– Нет, спасибо, тетя Морген.
Лежа тихонько в своей постели, чувствуя, как в темноте боль понемногу отступает, Элизабет почти беззвучно напевала мелодию. Некогда модные, а теперь позабытые мотивы, обрывки музыки из далекого прошлого, детские песенки – все смешалось в этой мелодии, и, напевая ее, Элизабет уснула. Она не слышала, как, все же решив проведать племянницу, тетя Морген подошла к двери и шепотом спросила:
– Все хорошо, детка?
Проспав всю ночь, тетя Морген обычно вставала в дурном расположении духа. Элизабет привыкла видеть ее такой по утрам. Она полежала минут десять, зная, что, уже не заснет, и, легонько пошевелившись, решила, что после сна спина болит гораздо меньше и вполне можно идти на работу. Головная боль все еще пульсировала где-то в затылке, и Элизабет сделала непроизвольное, но давно вошедшее в привычку движение – изо всех сил потерла шею сзади, словно хотела подавить нервные импульсы, заглушить боль. Это было одно из ее навязчивых движений, и голове оно не приносило ни малейшего облегчения. Спустившись вниз, как всегда, опрятно одетая, Элизабет прошла на кухню, где тетя Морген, все еще в халате, с мрачным видом пила кофе.
– Доброе утро, – сказала Элизабет и отправилась к холодильнику за молоком. Сев за стол напротив тети Морген, она повторила: – Доброе утро, тетя.
Ответа не последовало. Элизабет подняла глаза, – тетя смотрела злобно, туманный взгляд, какой обычно бывал у нее по утрам, куда-то исчез.
– Голова уже меньше болит, – робко сообщила Элизабет.
– Оно и видно. – Угрожающе постучав пальцем по чашке, тетя Морген опустила уголки рта и прищурила глаза, отчего лицо ее приобрело язвительное выражение. – Я рада, – сказала она низким голосом, – что тебе стало настолько лучше, – ты даже смогла встать с кровати.
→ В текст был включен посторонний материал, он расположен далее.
(** The reasons for an answer about [source], in a state [w] under a checkpoint whose
    statistics are those of the mapping in [wc] and whose manifest is [m]. *)
Inductive retirement_answer (wc w : world) (m : Manifest) (source relocationEnd : Z) : option goerror * res SegmentRetirementProof -> Prop :=
| ra_batch h b : h ∈ wd_open w -> wd_heap w !! h = Some b -> ~ live_state (ba_state b) -> ReferencesSegment b source = true -> retirement_answer wc w m source relocationEnd (None, Err [base_ErrConflict])
| ra_uncovered : mf_CoveredCommitSeq m < relocationEnd \/ mf_StatsCoveredCommitSeq m <> mf_CoveredCommitSeq m -> retirement_answer wc w m source relocationEnd (Some [base_ErrCorrupt], Err [base_ErrCorrupt])
| ra_missing : (forall s, ds_SegmentID s = source -> containsSealedSegment m s = false) -> retirement_answer wc w m source relocationEnd (None, Err [recordlog_ErrSegmentMissing])
| ra_unknown s : ds_SegmentID s = source -> containsSealedSegment m s = true -> StatsKnownForSegment (mf_ReplayStart m) s = false -> retirement_answer wc w m source relocationEnd (None, Err [base_ErrConflict])
| ra_stale id ref : wd_phase wc <> Finished -> wd_entries wc !! id = Some ref -> SegmentID (Addr ref) = source -> retirement_answer wc w m source relocationEnd (None, Err [base_ErrConflict; engine_errCheckpointStatsStale])
| ra_proved s : ds_SegmentID s = source -> containsSealedSegment m s = true -> StatsKnownForSegment (mf_ReplayStart m) s = true -> relocationEnd <= mf_CoveredCommitSeq m -> mf_StatsCoveredCommitSeq m = mf_CoveredCommitSeq m ->
    (forall h b, h ∈ wd_open w -> wd_heap w !! h = Some b -> ReferencesSegment b source = false) ->
    (forall id ref, wd_entries wc !! id = Some ref \/ wd_entries w !! id = Some ref -> SegmentID (Addr ref) <> source) ->
    retirement_answer wc w m source relocationEnd (None, Ok (mkProof s (mf_Generation m) (mf_CoveredCommitSeq m) (mf_ReplayStart m) (mf_Generation m))).

(** The two searches of the manifest. *)
Lemma sealed_found m source : match search_sealed (mf_SealedData m) source with
  | Some s => if ds_SegmentID s =? source then ds_SegmentID s = source /\ containsSealedSegment m s = true else forall s, ds_SegmentID s = source -> containsSealedSegment m s = false
  | None => forall s, ds_SegmentID s = source -> containsSealedSegment m s = false end.
Proof.
  unfold containsSealedSegment. destruct (search_sealed (mf_SealedData m) source) as [s|] eqn:E; [|intros s' <-; now rewrite E]. destruct (Z.eqb_spec (ds_SegmentID s) source) as [Es|Es].
  - split; [exact Es|]. rewrite Es, E. now apply bool_decide_eq_true_2.
  - intros s' <-. rewrite E. apply bool_decide_eq_false_2. congruence.
Qed.
(* ===== verification/GcCandidate.v ===== *)
(** * Choosing what to compact

    Models [internal/engine/gc_candidate.go]: the candidates that a checkpoint allows,
    the runs of adjacent segments and the choice among them.  Times are nanoseconds. *)
From S2P Require Import Prelude Addr RecordFormat Catalog CatalogSpec CatalogRebase CatalogLog Compaction.

Definition compactionRatioScale : Z := 10000.

Record CompactionPolicy := mkPolicy
  { po_MinReclaimableBytes : Z; po_MinReclaimableRatioBasis : Z; po_MinStableRounds : Z; po_MaxDeathBytesPerCommit : Z; po_MaxDeathBytesPerSecond : Z; po_MinSegmentAge : Z; po_MaxInputSegments : Z; po_BypassCooldown : bool }.

Record gcStabilityView := mkView { sv_Age : Z; sv_StableRounds : Z; sv_LatestDeathBytes : Z; sv_LatestDeathPerCommit : Z; sv_LatestDeathBytesPerSec : Z }.
Definition zeroView : gcStabilityView := mkView 0 0 0 0 0.

Record SegmentCompactionCandidate := mkCandidate
  { cc_Source : DataSegmentSummary; cc_Sources : list DataSegmentSummary; cc_LiveBytesUpper : Z; cc_LiveRecordsUpper : Z; cc_ReclaimableBytesLower : Z; cc_ReclaimableRatioBasis : Z;
    cc_StatsCoveredCommitSeq : Z; cc_CatalogGeneration : Z; cc_StableRounds : Z; cc_DeathBytesPerCommit : Z; cc_DeathBytesPerSecond : Z }.

Definition normalizeCompactionPolicy (p : CompactionPolicy) : CompactionPolicy :=
  mkPolicy (po_MinReclaimableBytes p) (po_MinReclaimableRatioBasis p)
    (if (po_MinStableRounds p =? 0) && negb (po_BypassCooldown p) then 2 else po_MinStableRounds p)
    (po_MaxDeathBytesPerCommit p) (po_MaxDeathBytesPerSecond p) (po_MinSegmentAge p)
    (if po_MaxInputSegments p =? 0 then 4 else po_MaxInputSegments p) (po_BypassCooldown p).

(** The view of a segment, when there is a source of views. *)
Abbreviation stability := (option (Z -> option gcStabilityView)).

Fixpoint stats_ordered (previous : Z) (stats : list SegmentStats) : bool :=
  match stats with
  | [] => true
  | st :: rest => negb ((sst_SegmentID st =? 0) || (sst_SegmentID st <=? previous)) && stats_ordered (sst_SegmentID st) rest
  end.

(** The inner loop moves [statIndex] to the first statistic that is not before [id];
    what is left of the list stands for the index. *)
Fixpoint skip_stats (active id : Z) (stats : list SegmentStats) : res (list SegmentStats) :=
  match stats with
  | st :: rest =>
      if sst_SegmentID st <? id then raise [base_ErrCorrupt] when negb (sst_SegmentID st =? active) ;; skip_stats active id rest
      else Ok stats
  | [] => Ok []
  end.

(** The live bytes and records of the source, and the statistics behind it. *)
Definition take_stat (id : Z) (stats : list SegmentStats) : Z * Z * list SegmentStats :=
  match stats with
  | st :: rest => if sst_SegmentID st =? id then (sst_LiveBytes st, sst_LiveRecords st, rest) else (0, 0, stats)
  | [] => (0, 0, [])
  end.

Definition ratio_basis (reclaimable physical : Z) : Z := ((reclaimable * compactionRatioScale) mod two64 / physical) mod two32.

(** The rest of the loop body: is the segment a candidate? *)
Definition candidate_of (m : Manifest) (policy : CompactionPolicy) (excluded : gset Z) (view : stability) (source : DataSegmentSummary) (liveBytes liveRecords : Z) : res (option SegmentCompactionCandidate) :=
  if bool_decide (ds_SegmentID source ∈ excluded) then Ok None
  else if negb (StatsKnownForSegment (mf_ReplayStart m) source) then Ok None
  else
    raise [base_ErrCorrupt] when ds_ValidEnd source <? SegmentHeaderSize ;;
    let physical := ds_ValidEnd source - SegmentHeaderSize in
    raise [base_ErrCorrupt] when (physical <? liveBytes) || (ds_RecordCount source <? liveRecords) ;;
    let reclaimable := physical - liveBytes in
    if (reclaimable =? 0) || (reclaimable <? po_MinReclaimableBytes policy) then Ok None
    else
      let ratio := ratio_basis reclaimable physical in
      if ratio <? po_MinReclaimableRatioBasis policy then Ok None
      else
        let candidate v := mkCandidate source [source] liveBytes liveRecords reclaimable ratio (mf_StatsCoveredCommitSeq m) (mf_Generation m) (sv_StableRounds v) (sv_LatestDeathPerCommit v) (sv_LatestDeathBytesPerSec v) in
        match (if po_BypassCooldown policy then None else view) with
        | None => Ok (Some (candidate zeroView))
        | Some look =>
            match look (ds_SegmentID source) with
            | None => Ok None
            | Some v => if (sv_StableRounds v <? po_MinStableRounds policy) || (sv_Age v <? po_MinSegmentAge policy) then Ok None else Ok (Some (candidate v))
            end
        end.

(** The loop over the sealed segments; the second result are the statistics left. *)
Fixpoint eligible_loop (m : Manifest) (policy : CompactionPolicy) (excluded : gset Z) (view : stability) (sealed : list DataSegmentSummary) (stats : list SegmentStats) (eligible : list SegmentCompactionCandidate) : res (list SegmentCompactionCandidate * list SegmentStats) :=
  match sealed with
  | [] => Ok (eligible, stats)
  | source :: rest =>
      let! stats := skip_stats (mf_ActiveData m) (ds_SegmentID source) stats in
      let '(liveBytes, liveRecords, stats) := take_stat (ds_SegmentID source) stats in
      let! c := candidate_of m policy excluded view source liveBytes liveRecords in
      eligible_loop m policy excluded view rest stats (eligible ++ option_list c)
  end.

(** The last loop over the statistics: those of the active segment. *)
Fixpoint skip_active (active : Z) (stats : list SegmentStats) : list SegmentStats :=
  match stats with st :: rest => if sst_SegmentID st =? active then skip_active active rest else stats | [] => [] end.

(** *** Runs *)

Definition candidate_physical (c : SegmentCompactionCandidate) : Z := ds_ValidEnd (cc_Source c) - SegmentHeaderSize.

Definition join_candidate (group : SegmentCompactionCandidate) (physical : Z) (next : SegmentCompactionCandidate) : SegmentCompactionCandidate :=
  let reclaimable := add64 (cc_ReclaimableBytesLower group) (cc_ReclaimableBytesLower next) in
  mkCandidate (cc_Source group) (cc_Sources group ++ [cc_Source next]) (add64 (cc_LiveBytesUpper group) (cc_LiveBytesUpper next)) (add64 (cc_LiveRecordsUpper group) (cc_LiveRecordsUpper next)) reclaimable (ratio_basis reclaimable physical)
    (cc_StatsCoveredCommitSeq group) (cc_CatalogGeneration group) (if cc_StableRounds next <? cc_StableRounds group then cc_StableRounds next else cc_StableRounds group)
    (add64 (cc_DeathBytesPerCommit group) (cc_DeathBytesPerCommit next)) (add64 (cc_DeathBytesPerSecond group) (cc_DeathBytesPerSecond next)).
– Я решила пойти на работу. Я…
– Я не о теперешнем твоем состоянии. Я о том, что было около часа ночи. – Дрожащей от ярости рукой тетя Морген зажгла сигарету. – Когда ты решила выйти погулять.
– Но я никуда не выходила, тетя Морген. Я всю ночь спала.
– Ты правда думаешь, я не знаю, что происходит в моем собственном доме? Ты, великовозрастное дитя, правда думаешь, что я куплюсь на твое притворство, буду жалеть тебя, приносить грелки с таблетками, укладывать в постель, заглядывать к тебе, буду сама доброта, а ты за все эти старания будешь надо мной насмехаться? Ты правда думаешь… – тетин голос сделался нестерпимо громким, – я не знаю, что ты вытворяешь?
Элизабет лишилась дара речи. Как в детстве, когда ее ругали, она потупила глаза в стакан с молоком, сцепила пальцы в замок и затихла, только губы ее дрожали.